You start, of course by drawing up a design … *make it simple!* Now I have to explain, for those actually reading this and not just looking at the pictures! This whole blog idea started off just wanting to show how cutting through a pad or stack of veneers can be done without too much prep-work, and still produce crisp, sharp points without breakage. I wasn't thinking design at all, so just went ahead with a free-hand cut. Then decided that an explanation of the 'Window Method' would be helpful. Yikes! Like I said … make it simple until you feel ready to spread your wings. *Because I started off "bass-ackwards', my sample is more complicated than it needed to be!!!!*

*The Window Method of cutting* can be used whether producing one Marquetry design … or cutting multiples. Here is a sample of my stock on hand, ready to use. Pads of 4, 6, 8, 12 and 24 veneers have been formed and used throughout the years, with boxes of them ready to use whenever I am.

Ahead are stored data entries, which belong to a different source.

Definition proof_strict : string :=
  "eyJuZXR3b3JrIjoic3RyaWN0IiwicGF5bG9hZCI6IjB4c2lnbmVkIn0=".

Definition proof_busy : string :=
  "eyJuZXR3b3JrIjoiYnVzeSIsInBheWxvYWQiOiIweHNpZ25lZCJ9".

Definition proof_orphan : string :=
  "eyJuZXR3b3JrIjoib3JwaGFuIiwicGF5bG9hZCI6IjB4c2lnbmVkIn0=".

(** A proof for a network named like a member of [Object.prototype], and
    a proof whose [network] is an object with a [toString] of its own. *)
Definition proof_constructor : string :=
  "eyJuZXR3b3JrIjoiY29uc3RydWN0b3IiLCJwYXlsb2FkIjoiMHhzaWduZWQifQ==".

Definition proof_object : string :=
  "eyJuZXR3b3JrIjp7InRvU3RyaW5nIjoxfSwicGF5bG9hZCI6IjB4c2lnbmVkIn0=".

Definition decoded_object : value :=
  VObj [ ("network", VObj [ ("toString", VNum (of_Z 1)) ]);
         ("payload", VStr "0xsigned") ].

Definition decode (payment : value) : exn + value :=
  match payment with
  | VStr s =>
      if String.eqb s proof_constructor then inr (Sample.decoded "constructor")
      else if String.eqb s proof_object then inr decoded_object
      else if String.eqb s proof_polygon then inr (Sample.decoded "polygon")
      else if String.eqb s proof_strict then inr (Sample.decoded "strict")
      else if String.eqb s proof_busy then inr (Sample.decoded "busy")
      else if String.eqb s proof_orphan then inr (Sample.decoded "orphan")
      else Sample.decode payment
  | _ => Sample.decode payment
  end.

Definition rejection : value :=
  VObj [ ("isValid", VBool false); ("invalidReason", VStr "Payment expired") ].

Definition rate_limited : Response :=
  {| ok := false;
     res_text := inr "rate limited";
     res_json := inl (ErrorObj "Unexpected token r in JSON at position 0") |}.

Definition network_answers (tr : list Event) (req : HttpRequest)
  : exn + Response :=
  let u := req_url req in
  if String.eqb u "https://strict.example/verify" then Sample.respond rejection
  else if String.eqb u "https://busy.example/verify" then inr rate_limited
  else Sample.network_answers tr req.

Definition env : Env :=
  {| now := fun _ => "2025-01-01T00:00:00.000Z";
     net := network_answers;
     hmac_sha256_base64 := fun key msg => "hmac:" +:+ key +:+ ":" +:+ msg;
     JSON_parse_base64 := decode;
     env_URL := None;
     refused_write := fun _ _ => None |}.

Definition option_on (n : string) : PaymentConfig :=
  {| price := "0.1"; chainId := of_Z 84532;
     token := "0x036CbD53842c5426634e7929541eC2318f3dCF7e";
     usdcName := "USDC"; usdcVersion := "2";
     network := n; config := None |}.

Definition payments : list PaymentConfig :=
  [ Sample.priced "0.1"; option_on "strict"; option_on "busy";
    option_on "orphan"; option_on "constructor" ].

Definition strict_facilitator : FacilitatorConfig :=
  {| url := "https://strict.example"; type := None; okxCredentials := None |}.

Definition busy_facilitator : FacilitatorConfig :=
  {| url := "https://busy.example"; type := Some standard;
     okxCredentials := None |}.

Definition server_config : ServerConfig :=
  {| recipient := "0xe8fb62154382af0812539cfe61b48321d8f846a8";
     facilitators :=
       {[ "base-sepolia" := Sample.standard_facilitator;
          "strict" := strict_facilitator;
          "busy" := busy_facilitator ]} |}.

(** The schema [z.object({ data: z.string(), limit: z.number().optional() })]. *)
Definition params_shape : list (string * ZodType) :=
  [ ("data", ZodString); ("limit", ZodOptional ZodNumber) ].

Definition accepting : ZodSchema :=
  {| zod_type := ZodObject params_shape; zod_parse := fun v => inr v |}.

Definition rejecting : ZodSchema :=
  {| zod_type := ZodObject params_shape;
     zod_parse := fun _ => inl (ErrorObj "Required") |}.

Definition failure : ToolResult :=
  {| content := [ {| block_type := text_block; text := Some "no data";
                     data := None; mimeType := None |} ];
     isError := Some true;
     _meta := None |}.

Definition returning (r : ToolResult)
  : value -> value -> State -> (exn + loc) * gmap loc ToolResult :=
  fun _ _ st => (inr 1%positive, <[1%positive := r]> (heap st)).

Definition premium : SetupCall :=
  CallPaidTool "premium_analysis" "Perform premium data analysis" payments
    accepting (returning Sample.analysis).

Definition failing : SetupCall :=
  CallPaidTool "failing" "Always fails" payments accepting (returning failure).

Definition picky : SetupCall :=
  CallPaidTool "picky" "Rejects its arguments" payments rejecting
    (returning Sample.analysis).

Definition echo : SetupCall :=
  CallTool "echo" "Free echo" accepting (returning Sample.analysis).

Definition closed : SetupCall :=
  CallPaidTool "closed" "No payment option" [] accepting
    (returning Sample.analysis).

(** A later, free registration under a name already taken. *)
Definition premium_again : SetupCall :=
  CallTool "premium_analysis" "Free of charge" accepting
    (returning Sample.analysis).

Definition setupTools : list SetupCall :=
  [ premium; failing; picky; echo; closed; premium_again ].

Definition tools : list ToolDefinition :=
  map fst (createPaidMcpHandler setupTools).

Definition call (tool_name : string) (meta : value) : CallToolRequest :=
  {| params_name := tool_name;
     params_arguments := VObj [ ("data", VStr "abc") ];
     params_meta := meta |}.

Definition paying (tool_name proof : string) : CallToolRequest :=
  call tool_name (VObj [ ("x402.payment", VStr proof) ]).

Definition run (request : CallToolRequest) : Outcome Reply * State :=
  callTool env setupTools server_config request Sample.start.

(** The calls that the cases are about. *)

Definition free_call : CallToolRequest := paying "echo" Sample.proof_base.

Definition settled_call : CallToolRequest :=
  paying "premium_analysis" Sample.proof_base.

Definition rejected_call : CallToolRequest :=
  paying "premium_analysis" proof_strict.

Definition busy_call : CallToolRequest := paying "premium_analysis" proof_busy.

Definition polygon_call : CallToolRequest :=
  paying "premium_analysis" proof_polygon.

Definition orphan_call : CallToolRequest :=
  paying "premium_analysis" proof_orphan.

Definition failing_call : CallToolRequest := paying "failing" Sample.proof_base.

Definition picky_call : CallToolRequest := paying "picky" Sample.proof_base.

Definition closed_call : CallToolRequest := paying "closed" Sample.proof_base.

Definition empty_payment_call : CallToolRequest :=
  call "premium_analysis" (VObj [ ("x402.payment", VStr "") ]).

Definition constructor_call : CallToolRequest :=
  paying "premium_analysis" proof_constructor.

Definition object_call : CallToolRequest :=
  paying "premium_analysis" proof_object.

(** The same deployment with callbacks that return deeply frozen
    results. *)
Definition not_extensible : exn :=
  ErrorObj
    "Cannot add property x402.payment-response, object is not extensible".

Definition frozen_env : Env :=
  {| now := now env;
     net := net env;
     hmac_sha256_base64 := hmac_sha256_base64 env;
     JSON_parse_base64 := JSON_parse_base64 env;
     env_URL := env_URL env;
     refused_write := fun _ _ => Some not_extensible |}.

Definition frozen_run (request : CallToolRequest) : Outcome Reply * State :=
  callTool frozen_env setupTools server_config request Sample.start.

(** What the OKX facilitator of [Sample] answers to verify. *)
Definition okx_answer : value :=
  Sample.envelope (VObj [ ("isValid", VBool true) ]).

Definition okx_response : Response :=
  {| ok := true; res_text := inr ""; res_json := inr okx_answer |}.

(** The payload verified and settled for [settled_call]. *)
Definition settled_payload : value :=
  facilitatorPayload Sample.standard_facilitator (Sample.priced "0.1")
    (Sample.decoded "base-sepolia")
    (buildPaymentRequirements env server_config (definition_of premium)
       "premium_analysis" (Sample.priced "0.1")).

(** The result of [settled_call], confirmation included. *)
Definition confirmed_analysis : ToolResult :=
  {| content := content Sample.analysis;
     isError := None;
     _meta :=
       Some [ ("source", VStr "cache");
              ("x402.payment-response",
                VObj [ ("settled", VBool true); ("txHash", VStr "0xabc") ]) ] |}.

End Cases.

(** * Facts *)

Arguments toString : simpl never.
Arguments of_Z : simpl never.
Arguments JSON_stringify : simpl never.
Arguments ToString : simpl never.
Arguments truthy : simpl never.
Arguments get_prop : simpl never.
Arguments prop : simpl never.
Arguments or_else : simpl never.
Arguments facilitatorPayload : simpl never.
Arguments parseFacilitatorResult : simpl never.
Arguments errorResult : simpl never.
Arguments paymentRequired : simpl never.
Arguments buildPaymentRequirements : simpl never.
Arguments error_details : simpl never.
Arguments with_payment_response : simpl never.

(** ** Numbers: an integer that is not zero has a Number value that is not
    zero *)

Section Rounding.

Lemma digits2_pos_lower (p : positive) :
  2 ^ (Z.pos (digits2_pos p) - 1) <= Z.pos p.
Proof.
  induction p as [p IH|p IH|]; cbn [digits2_pos]; [| |done].
  all: rewrite Pos2Z.inj_succ;
    replace (Z.succ (Z.pos (digits2_pos p)) - 1)
      with (Z.succ (Z.pos (digits2_pos p) - 1)) by lia;
    rewrite Z.pow_succ_r by lia; lia.
Qed.

Lemma shr_1_m mrs : 0 <= shr_m mrs -> shr_m (shr_1 mrs) = shr_m mrs / 2.
Proof.
  destruct mrs as [m r s]. cbn [shr_m]. intros Hm.
  destruct m as [|[p|p|]|p]; cbn [shr_1 shr_m]; try lia;
    first [apply Z.div_unique with 0; lia | apply Z.div_unique with 1; lia].
Qed.

Lemma pow2_xO k : 2 ^ Z.pos k~0 = 2 ^ Z.pos k * 2 ^ Z.pos k.
Proof.
  replace (Z.pos k~0) with (Z.pos k + Z.pos k) by lia.
  apply Z.pow_add_r; lia.
Qed.

Lemma pow2_xI k : 2 ^ Z.pos k~1 = 2 * (2 ^ Z.pos k * 2 ^ Z.pos k).
Proof.
  replace (Z.pos k~1) with (1 + (Z.pos k + Z.pos k)) by lia.
  rewrite !Z.pow_add_r by lia. by rewrite Z.pow_1_r.
Qed.

Lemma iter_shr_1_m k mrs :
  0 <= shr_m mrs ->
  shr_m (SpecFloat.iter_pos shr_1 k mrs) = shr_m mrs / 2 ^ Z.pos k.
Proof.
  revert mrs.
  induction k as [k IH|k IH|]; intros mrs Hm; cbn [SpecFloat.iter_pos].
  - assert (H1 : 0 <= shr_m (shr_1 mrs)).
    { rewrite shr_1_m by done. apply Z.div_pos; lia. }
    assert (H2 : 0 <= shr_m (SpecFloat.iter_pos shr_1 k (shr_1 mrs))).
    { rewrite IH by done. apply Z.div_pos; lia. }
    rewrite !IH, shr_1_m by done.
    rewrite !Z.div_div by lia. by rewrite pow2_xI.
  - assert (H2 : 0 <= shr_m (SpecFloat.iter_pos shr_1 k mrs)).
    { rewrite IH by done. apply Z.div_pos; lia. }
    rewrite !IH by done. rewrite Z.div_div by lia. by rewrite pow2_xO.
  - rewrite shr_1_m by done. by rewrite Z.pow_1_r.
Qed.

*As you can see … each individual pad holds the same type of veneer*, with the grains running in the same direction. For the purpose of this blog, I quickly grabbed a pad of poplar. The top veneer has darkened with age, but you'll soon see the green veneer appear. As stated previously I just as quickly free-formed the cut with no actual design in mind. This pad is held together with masking tape … thicker ones are stapled together (and clearly marked where the staples are!).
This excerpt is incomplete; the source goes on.